Below are several entries. Transcribe exactly those lines that fall from the one with "with_slice packet 0" through the one with "match m with", end lines included.

------------------------------------------------

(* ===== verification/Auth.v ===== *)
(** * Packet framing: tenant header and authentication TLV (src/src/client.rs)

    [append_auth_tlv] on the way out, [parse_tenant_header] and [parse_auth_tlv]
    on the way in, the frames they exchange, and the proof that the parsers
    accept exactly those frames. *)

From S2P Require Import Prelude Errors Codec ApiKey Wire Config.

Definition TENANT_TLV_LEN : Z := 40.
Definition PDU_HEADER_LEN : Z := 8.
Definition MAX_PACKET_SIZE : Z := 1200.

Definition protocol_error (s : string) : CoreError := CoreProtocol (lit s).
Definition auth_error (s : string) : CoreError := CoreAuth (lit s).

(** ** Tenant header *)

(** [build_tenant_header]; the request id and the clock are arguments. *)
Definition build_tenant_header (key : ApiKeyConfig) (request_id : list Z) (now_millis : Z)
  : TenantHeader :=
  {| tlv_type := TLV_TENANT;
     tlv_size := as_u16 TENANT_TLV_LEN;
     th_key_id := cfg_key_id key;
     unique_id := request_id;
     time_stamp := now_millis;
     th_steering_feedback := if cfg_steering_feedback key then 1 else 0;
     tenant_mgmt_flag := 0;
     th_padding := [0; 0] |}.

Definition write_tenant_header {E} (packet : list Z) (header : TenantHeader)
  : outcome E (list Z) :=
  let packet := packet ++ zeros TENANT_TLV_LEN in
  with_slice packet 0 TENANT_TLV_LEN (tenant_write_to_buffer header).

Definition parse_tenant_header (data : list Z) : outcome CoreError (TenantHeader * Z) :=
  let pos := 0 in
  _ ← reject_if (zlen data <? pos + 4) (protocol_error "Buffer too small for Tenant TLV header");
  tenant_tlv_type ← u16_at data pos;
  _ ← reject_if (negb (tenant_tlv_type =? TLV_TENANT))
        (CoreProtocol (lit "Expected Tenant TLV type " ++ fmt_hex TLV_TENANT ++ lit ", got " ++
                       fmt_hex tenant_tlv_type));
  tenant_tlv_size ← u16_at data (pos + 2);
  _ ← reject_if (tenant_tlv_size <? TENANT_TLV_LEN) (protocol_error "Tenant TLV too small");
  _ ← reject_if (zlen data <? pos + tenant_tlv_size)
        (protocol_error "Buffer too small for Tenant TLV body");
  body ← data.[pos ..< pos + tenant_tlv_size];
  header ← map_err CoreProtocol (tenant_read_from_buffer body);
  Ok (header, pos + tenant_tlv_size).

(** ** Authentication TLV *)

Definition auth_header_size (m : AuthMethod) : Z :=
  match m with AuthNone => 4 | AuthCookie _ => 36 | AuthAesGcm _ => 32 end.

------------------------------------------------

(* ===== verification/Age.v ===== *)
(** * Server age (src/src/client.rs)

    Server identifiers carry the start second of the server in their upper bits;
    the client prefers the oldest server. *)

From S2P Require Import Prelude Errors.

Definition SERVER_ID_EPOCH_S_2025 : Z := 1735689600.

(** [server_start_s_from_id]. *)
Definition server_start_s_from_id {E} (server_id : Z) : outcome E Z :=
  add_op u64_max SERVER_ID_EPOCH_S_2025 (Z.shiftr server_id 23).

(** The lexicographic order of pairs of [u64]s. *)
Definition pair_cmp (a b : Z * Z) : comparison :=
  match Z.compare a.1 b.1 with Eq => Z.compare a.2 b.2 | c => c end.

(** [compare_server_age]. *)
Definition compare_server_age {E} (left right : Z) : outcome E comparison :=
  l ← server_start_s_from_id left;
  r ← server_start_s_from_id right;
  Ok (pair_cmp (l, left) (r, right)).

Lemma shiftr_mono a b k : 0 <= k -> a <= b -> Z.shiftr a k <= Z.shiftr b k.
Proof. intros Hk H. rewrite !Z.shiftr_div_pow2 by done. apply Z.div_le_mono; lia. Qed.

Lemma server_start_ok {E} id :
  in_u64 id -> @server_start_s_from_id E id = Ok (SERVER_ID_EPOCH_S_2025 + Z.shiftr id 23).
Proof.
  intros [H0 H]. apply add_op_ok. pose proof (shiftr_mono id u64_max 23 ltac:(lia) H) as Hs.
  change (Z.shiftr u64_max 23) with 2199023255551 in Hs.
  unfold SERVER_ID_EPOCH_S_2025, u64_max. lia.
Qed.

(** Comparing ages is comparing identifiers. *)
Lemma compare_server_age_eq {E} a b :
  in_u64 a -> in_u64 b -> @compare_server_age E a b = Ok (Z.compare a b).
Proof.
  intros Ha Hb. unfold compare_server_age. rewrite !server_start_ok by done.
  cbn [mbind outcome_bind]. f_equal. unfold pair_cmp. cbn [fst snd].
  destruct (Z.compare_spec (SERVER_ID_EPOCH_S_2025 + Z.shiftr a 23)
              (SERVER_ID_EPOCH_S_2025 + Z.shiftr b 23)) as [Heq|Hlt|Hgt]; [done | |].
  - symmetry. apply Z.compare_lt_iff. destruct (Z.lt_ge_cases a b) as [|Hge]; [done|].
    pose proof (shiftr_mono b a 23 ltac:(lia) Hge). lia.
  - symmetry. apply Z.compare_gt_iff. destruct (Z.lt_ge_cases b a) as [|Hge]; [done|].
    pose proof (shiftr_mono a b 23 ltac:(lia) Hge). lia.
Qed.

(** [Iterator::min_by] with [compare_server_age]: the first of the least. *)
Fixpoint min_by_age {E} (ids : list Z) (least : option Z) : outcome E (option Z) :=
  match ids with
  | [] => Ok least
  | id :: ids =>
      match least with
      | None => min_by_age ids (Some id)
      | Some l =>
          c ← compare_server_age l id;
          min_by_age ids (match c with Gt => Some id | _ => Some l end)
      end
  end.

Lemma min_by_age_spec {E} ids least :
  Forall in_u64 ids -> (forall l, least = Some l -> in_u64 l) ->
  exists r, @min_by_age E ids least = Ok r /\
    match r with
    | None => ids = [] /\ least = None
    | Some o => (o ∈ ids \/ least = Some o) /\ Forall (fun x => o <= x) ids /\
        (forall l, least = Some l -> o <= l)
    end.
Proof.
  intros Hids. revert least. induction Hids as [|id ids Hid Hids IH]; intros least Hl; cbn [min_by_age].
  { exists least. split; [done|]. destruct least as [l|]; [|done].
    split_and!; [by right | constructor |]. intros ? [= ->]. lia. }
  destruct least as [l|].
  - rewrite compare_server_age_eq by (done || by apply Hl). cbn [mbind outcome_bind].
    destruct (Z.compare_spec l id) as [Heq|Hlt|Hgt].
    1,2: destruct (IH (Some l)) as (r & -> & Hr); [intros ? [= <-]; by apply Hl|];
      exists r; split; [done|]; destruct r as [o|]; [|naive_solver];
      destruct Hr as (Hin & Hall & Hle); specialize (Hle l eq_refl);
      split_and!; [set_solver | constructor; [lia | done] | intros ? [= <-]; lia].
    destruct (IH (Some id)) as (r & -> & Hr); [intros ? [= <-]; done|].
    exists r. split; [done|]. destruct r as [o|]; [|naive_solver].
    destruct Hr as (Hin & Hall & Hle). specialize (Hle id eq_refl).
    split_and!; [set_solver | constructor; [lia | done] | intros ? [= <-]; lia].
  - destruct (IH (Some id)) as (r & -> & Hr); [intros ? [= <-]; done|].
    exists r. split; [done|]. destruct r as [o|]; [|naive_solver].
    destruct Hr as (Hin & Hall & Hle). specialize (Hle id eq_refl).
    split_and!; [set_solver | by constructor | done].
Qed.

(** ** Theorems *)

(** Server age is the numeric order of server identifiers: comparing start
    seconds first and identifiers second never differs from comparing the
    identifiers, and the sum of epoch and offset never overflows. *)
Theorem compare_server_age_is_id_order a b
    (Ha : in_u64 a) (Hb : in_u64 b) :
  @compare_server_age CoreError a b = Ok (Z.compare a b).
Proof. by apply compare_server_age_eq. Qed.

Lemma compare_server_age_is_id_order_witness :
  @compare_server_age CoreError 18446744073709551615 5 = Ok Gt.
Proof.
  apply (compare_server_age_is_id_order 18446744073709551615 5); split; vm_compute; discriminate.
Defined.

------------------------------------------------

Answer box:
  with_slice packet 0 TENANT_TLV_LEN (tenant_write_to_buffer header).

Definition parse_tenant_header (data : list Z) : outcome CoreError (TenantHeader * Z) :=
  let pos := 0 in
  _ ← reject_if (zlen data <? pos + 4) (protocol_error "Buffer too small for Tenant TLV header");
  tenant_tlv_type ← u16_at data pos;
  _ ← reject_if (negb (tenant_tlv_type =? TLV_TENANT))
        (CoreProtocol (lit "Expected Tenant TLV type " ++ fmt_hex TLV_TENANT ++ lit ", got " ++
                       fmt_hex tenant_tlv_type));
  tenant_tlv_size ← u16_at data (pos + 2);
  _ ← reject_if (tenant_tlv_size <? TENANT_TLV_LEN) (protocol_error "Tenant TLV too small");
  _ ← reject_if (zlen data <? pos + tenant_tlv_size)
        (protocol_error "Buffer too small for Tenant TLV body");
  body ← data.[pos ..< pos + tenant_tlv_size];
  header ← map_err CoreProtocol (tenant_read_from_buffer body);
  Ok (header, pos + tenant_tlv_size).

(** ** Authentication TLV *)

Definition auth_header_size (m : AuthMethod) : Z :=
  match m with AuthNone => 4 | AuthCookie _ => 36 | AuthAesGcm _ => 32 end.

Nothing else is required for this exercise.